WORK INSTRUCTIONS:
How many lines in this data contain the string "list"? Reply with the number only.

ENTRIES SHOWN:
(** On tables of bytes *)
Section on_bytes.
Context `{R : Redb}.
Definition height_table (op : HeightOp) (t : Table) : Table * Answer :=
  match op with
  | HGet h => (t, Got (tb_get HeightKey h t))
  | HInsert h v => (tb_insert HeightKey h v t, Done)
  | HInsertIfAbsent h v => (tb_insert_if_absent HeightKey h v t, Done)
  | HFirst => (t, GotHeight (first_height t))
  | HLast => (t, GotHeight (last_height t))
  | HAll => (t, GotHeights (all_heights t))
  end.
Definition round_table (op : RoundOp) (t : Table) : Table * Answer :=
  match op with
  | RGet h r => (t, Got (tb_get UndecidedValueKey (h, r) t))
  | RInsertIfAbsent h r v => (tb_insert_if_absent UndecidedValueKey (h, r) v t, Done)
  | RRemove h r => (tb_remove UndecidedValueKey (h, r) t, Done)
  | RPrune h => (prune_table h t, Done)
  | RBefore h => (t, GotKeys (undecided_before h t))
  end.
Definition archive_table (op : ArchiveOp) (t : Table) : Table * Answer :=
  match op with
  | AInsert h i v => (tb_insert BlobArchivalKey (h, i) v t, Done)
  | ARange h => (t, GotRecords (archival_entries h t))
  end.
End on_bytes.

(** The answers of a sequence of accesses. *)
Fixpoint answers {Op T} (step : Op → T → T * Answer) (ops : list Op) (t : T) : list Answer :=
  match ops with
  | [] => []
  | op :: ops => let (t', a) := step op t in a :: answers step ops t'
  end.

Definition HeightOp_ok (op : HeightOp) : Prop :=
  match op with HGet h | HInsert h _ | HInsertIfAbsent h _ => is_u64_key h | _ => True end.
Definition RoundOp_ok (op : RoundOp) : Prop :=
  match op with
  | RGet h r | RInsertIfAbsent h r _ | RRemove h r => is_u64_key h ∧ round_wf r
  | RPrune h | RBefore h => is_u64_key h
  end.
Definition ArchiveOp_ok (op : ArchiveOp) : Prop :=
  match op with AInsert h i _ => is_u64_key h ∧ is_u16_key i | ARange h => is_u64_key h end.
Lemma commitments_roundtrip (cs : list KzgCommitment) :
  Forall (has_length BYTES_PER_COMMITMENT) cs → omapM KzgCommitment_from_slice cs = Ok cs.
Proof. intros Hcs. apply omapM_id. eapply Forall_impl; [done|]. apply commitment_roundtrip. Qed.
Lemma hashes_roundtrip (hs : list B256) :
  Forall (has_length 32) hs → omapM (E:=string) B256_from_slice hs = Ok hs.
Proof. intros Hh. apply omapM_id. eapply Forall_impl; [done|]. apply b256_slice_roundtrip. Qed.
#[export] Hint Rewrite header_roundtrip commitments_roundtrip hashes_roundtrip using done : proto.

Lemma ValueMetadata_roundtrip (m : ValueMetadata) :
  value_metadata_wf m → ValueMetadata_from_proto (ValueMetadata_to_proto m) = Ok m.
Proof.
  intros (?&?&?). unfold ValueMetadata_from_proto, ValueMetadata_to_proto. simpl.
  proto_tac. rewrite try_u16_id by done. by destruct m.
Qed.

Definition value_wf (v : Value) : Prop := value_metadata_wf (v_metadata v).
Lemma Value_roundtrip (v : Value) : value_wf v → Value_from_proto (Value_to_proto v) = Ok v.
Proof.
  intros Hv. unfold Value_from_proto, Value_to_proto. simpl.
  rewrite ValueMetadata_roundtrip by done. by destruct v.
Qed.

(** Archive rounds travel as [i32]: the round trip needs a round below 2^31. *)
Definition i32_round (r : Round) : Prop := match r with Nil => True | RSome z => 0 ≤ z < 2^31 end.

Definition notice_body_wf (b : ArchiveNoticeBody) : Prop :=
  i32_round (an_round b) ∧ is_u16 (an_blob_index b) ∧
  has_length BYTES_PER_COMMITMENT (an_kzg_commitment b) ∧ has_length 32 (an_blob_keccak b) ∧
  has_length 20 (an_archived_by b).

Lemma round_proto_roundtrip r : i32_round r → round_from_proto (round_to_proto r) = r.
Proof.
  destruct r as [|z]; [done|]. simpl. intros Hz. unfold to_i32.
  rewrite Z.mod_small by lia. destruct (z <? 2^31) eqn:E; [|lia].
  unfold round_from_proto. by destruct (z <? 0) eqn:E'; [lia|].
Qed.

OUTPUT OF THE TASK:
3